I’ve been super sensitive to other people’s emotions lately. I was worried that being immersed in such a large gathering of annoyed, irritated, bored people might have some really uncomfortable effects. But I decided to give myself over to the process, seeking the nuances of the individuals rather than the overtones of the horde. And while it didn’t make my experience any less uncomfortable, it was interesting to tune into that discomfort rather than try to check out of it. Of course, no one wanted to be there. But what I found interesting was what felt like an emotional melting, a collective giving in to the process.

As the mouthpiece for the court took us through orientation, we were coaxed into further resignation by her keen mix of discipline, guidance, and humor. She did her job well. She spoke clearly and with confidence. She was patient but powerful. And as she walked the room through the process of filling out the paperwork, instructing us on where to wear our badges and what all the protocols would be, the horde coalesced into a cooperative mass.

The high notes of energy were easy to discern. Confusion over what all the words on the paperwork meant, panic over not having a pen with which to fill it out, that spike of fear that something will be confusing resulting in the individual getting called out of the pack and put on display for being “less than” or not good enough understand or follow directions.  But that soon subsided when the orientation concluded and brought us to the first break.
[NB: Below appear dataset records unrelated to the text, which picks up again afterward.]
(** An item goes into a node, or out of it. *)
Definition do_put (v : T) (n t : nat) (s : channel) : channel :=
  let s := with_node (put_item v) n s in
  mkChannel (chan_mon s) (waitingProducers s) (waitingConsumers s) (nodes s) (gave s ++ [mkGift n v t false]) (taken s).
Definition do_get (v : T) (n t : nat) (s : channel) : channel :=
  let s := with_node get_item n s in
  mkChannel (chan_mon s) (waitingProducers s) (waitingConsumers s) (nodes s) (gave s) (taken s ++ [mkCatch n v t]).

(** daf/SynchronousChannel_T.cpp:264-274 [SynchronousChannel::WaiterQueue::deque]. One round of the loop, and the enque of a new node when the queue
    is empty. *)
Definition deque_next (o : op) (tm : bool) (t : nat) (s : channel) : option (channel * spc * option nat) :=
  match partners o s with
  | [] => Some (enque o t s, SUnlock o tm (length (nodes s)) true, None)
  | n :: l =>
      let s := set_partners o l s in
      Some (s, if decide (state_of n s = Some CANCELLED) then SDeque o tm else SUnlock o tm n false, None)
  end.

(** daf/SynchronousChannel_T.cpp:100-104 [SynchronousChannel::put]. A partner's node; lines 178-182 for [take]. *)
Definition match_next (o : op) (tm : bool) (n t : nat) (s : channel) : option (channel * spc * option nat) :=
  nd ← nodes s !! n;
  match o with
  | Put v =>
      if decide (state_ nd = EMPTY) then Some (do_put v n t s, SExit o n (RInt 0), Some n)
      else Some (s, SRetry o tm n, None)
  | Take =>
      if decide (state_ nd = FULL) then Some (do_get (item_ nd) n t s, SExit o n (RItem (item_ nd)), Some n)
      else Some (s, SRetry o tm n, None)
  end.

(** daf/SynchronousChannel_T.cpp:78-80 [SynchronousChannel::put]. The own node is tested before the wait; lines 154-158 for [take]. *)
Definition test_next (o : op) (tm : bool) (n t : nat) (s : channel) : option (channel * spc * option nat) :=
  nd ← nodes s !! n;
  match o with
  | Put v => Some (s, if decide (state_ nd = FULL) then SWait o tm n WTest else SEmpty v tm n, None)
  | Take =>
      if decide (state_ nd = FULL) then Some (do_get (item_ nd) n t s, SExit o n (RItem (item_ nd)), Some n)
      else Some (s, if decide (state_ nd = CANCELLED) then SRetry o tm n else SWait o tm n WTest, None)
  end.

(** daf/SynchronousChannel_T.cpp:79-91 [SynchronousChannel::put]. The wait ended with -1; lines 158-167 for [take]. An exception goes to the
    catch clause, which cancels the node under the same lock. *)
Definition timed_next (o : op) (tm : bool) (n t : nat) (s : channel) : option (channel * spc * option nat) :=
  nd ← nodes s !! n;
  match o with
  | Put v =>
      if decide (state_ nd = FULL) then
        Some (with_node (set_state CANCELLED) n s,
              SExit o n (if interrupted_ (chan_mon s) then RThrow InterruptedException else RInt (-1)), Some n)
      else Some (s, SEmpty v tm n, None)
  | Take =>
      if decide (state_ nd = FULL) then Some (do_get (item_ nd) n t s, SExit o n (RItem (item_ nd)), Some n)
      else Some (with_node (set_state CANCELLED) n s,
                 SExit o n (RThrow (if interrupted_ (chan_mon s) then InterruptedException else TimeoutException)), Some n)
  end.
A soft din broke out over the room as people filed through the aisles, looking for a more comfortable place to be or heading for the bathrooms or vending machines. I knew where I wanted to be. The last trip to this same courthouse left me with indelible impressions of where my comfort zones were. So, up to the front I went, first to the bathroom, then the vending machine for my first crappy snack of the day, then to the cluster of tables by the entrance. Computer, phone apps, a book. I came prepared. And yet, I still found myself falling asleep like a third grader at her school desk, my head resting on my outstretched arm where my jacket would leave wrinkle marks on my face.

Still aware of the room, I could feel the energy around me. In fact, it was the energy and not the noise that kept me from falling completely asleep. The girl across from me, though reading a book, was as bored as I was. The guy next to me? A heavy breather, reading a book called “You’re 50! Now what?” The only people successfully distracting themselves were people who, I figured, were always distracted to begin with. The rest of us were waiting, on hold, a plucked string of tension vibrating perpetually throughout the room.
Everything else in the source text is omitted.